*Activity:* Copy the listing below in full, exactly.

*Task input:*
Definition set_kern (k : kernel) (w : world) : world :=
  World k (ents w) (gidxs w) (bidxs w) (brk w) (w_junk w).
Definition set_ents (h : gmap ptr index_entry) (w : world) : world :=
  World (kern w) h (gidxs w) (bidxs w) (brk w) (w_junk w).
Definition set_gidxs (h : gmap ptr global_index) (w : world) : world :=
  World (kern w) (ents w) h (bidxs w) (brk w) (w_junk w).
Definition set_bidxs (h : gmap ptr backend_index) (w : world) : world :=
  World (kern w) (ents w) (gidxs w) h (brk w) (w_junk w).
Definition set_brk (p : ptr) (w : world) : world :=
  World (kern w) (ents w) (gidxs w) (bidxs w) p (w_junk w).

(** A system call made by the process. *)
Definition onk {A} (m : M kernel A) : M world A := fun w =>
  match m (kern w) with
  | Ret a k => Ret a (set_kern k w)
  | Blocked => Blocked
  | Fault => Fault
  end.

Definition rd_entry (e : ptr) : M world index_entry := fun w => deref (ents w !! e) w.
Definition upd_entry (e : ptr) (f : index_entry -> index_entry) : M world () := fun w =>
  match ents w !! e with
  | Some x => Ret () (set_ents (<[e:=f x]> (ents w)) w)
  | None => Fault
  end.
Definition rd_g (i : ptr) : M world global_index := fun w => deref (gidxs w !! i) w.
Definition upd_g (i : ptr) (f : global_index -> global_index) : M world () := fun w =>
  match gidxs w !! i with
  | Some x => Ret () (set_gidxs (<[i:=f x]> (gidxs w)) w)
  | None => Fault
  end.
Definition rd_b (i : ptr) : M world backend_index := fun w => deref (bidxs w !! i) w.
Definition upd_b (i : ptr) (f : backend_index -> backend_index) : M world () := fun w =>
  match bidxs w !! i with
  | Some x => Ret () (set_bidxs (<[i:=f x]> (bidxs w)) w)
  | None => Fault
  end.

*Output of the exercise:*
Definition set_kern (k : kernel) (w : world) : world :=
  World k (ents w) (gidxs w) (bidxs w) (brk w) (w_junk w).
Definition set_ents (h : gmap ptr index_entry) (w : world) : world :=
  World (kern w) h (gidxs w) (bidxs w) (brk w) (w_junk w).
Definition set_gidxs (h : gmap ptr global_index) (w : world) : world :=
  World (kern w) (ents w) h (bidxs w) (brk w) (w_junk w).
Definition set_bidxs (h : gmap ptr backend_index) (w : world) : world :=
  World (kern w) (ents w) (gidxs w) h (brk w) (w_junk w).
Definition set_brk (p : ptr) (w : world) : world :=
  World (kern w) (ents w) (gidxs w) (bidxs w) p (w_junk w).

(** A system call made by the process. *)
Definition onk {A} (m : M kernel A) : M world A := fun w =>
  match m (kern w) with
  | Ret a k => Ret a (set_kern k w)
  | Blocked => Blocked
  | Fault => Fault
  end.

Definition rd_entry (e : ptr) : M world index_entry := fun w => deref (ents w !! e) w.
Definition upd_entry (e : ptr) (f : index_entry -> index_entry) : M world () := fun w =>
  match ents w !! e with
  | Some x => Ret () (set_ents (<[e:=f x]> (ents w)) w)
  | None => Fault
  end.
Definition rd_g (i : ptr) : M world global_index := fun w => deref (gidxs w !! i) w.
Definition upd_g (i : ptr) (f : global_index -> global_index) : M world () := fun w =>
  match gidxs w !! i with
  | Some x => Ret () (set_gidxs (<[i:=f x]> (gidxs w)) w)
  | None => Fault
  end.
Definition rd_b (i : ptr) : M world backend_index := fun w => deref (bidxs w !! i) w.
Definition upd_b (i : ptr) (f : backend_index -> backend_index) : M world () := fun w =>
  match bidxs w !! i with
  | Some x => Ret () (set_bidxs (<[i:=f x]> (bidxs w)) w)
  | None => Fault
  end.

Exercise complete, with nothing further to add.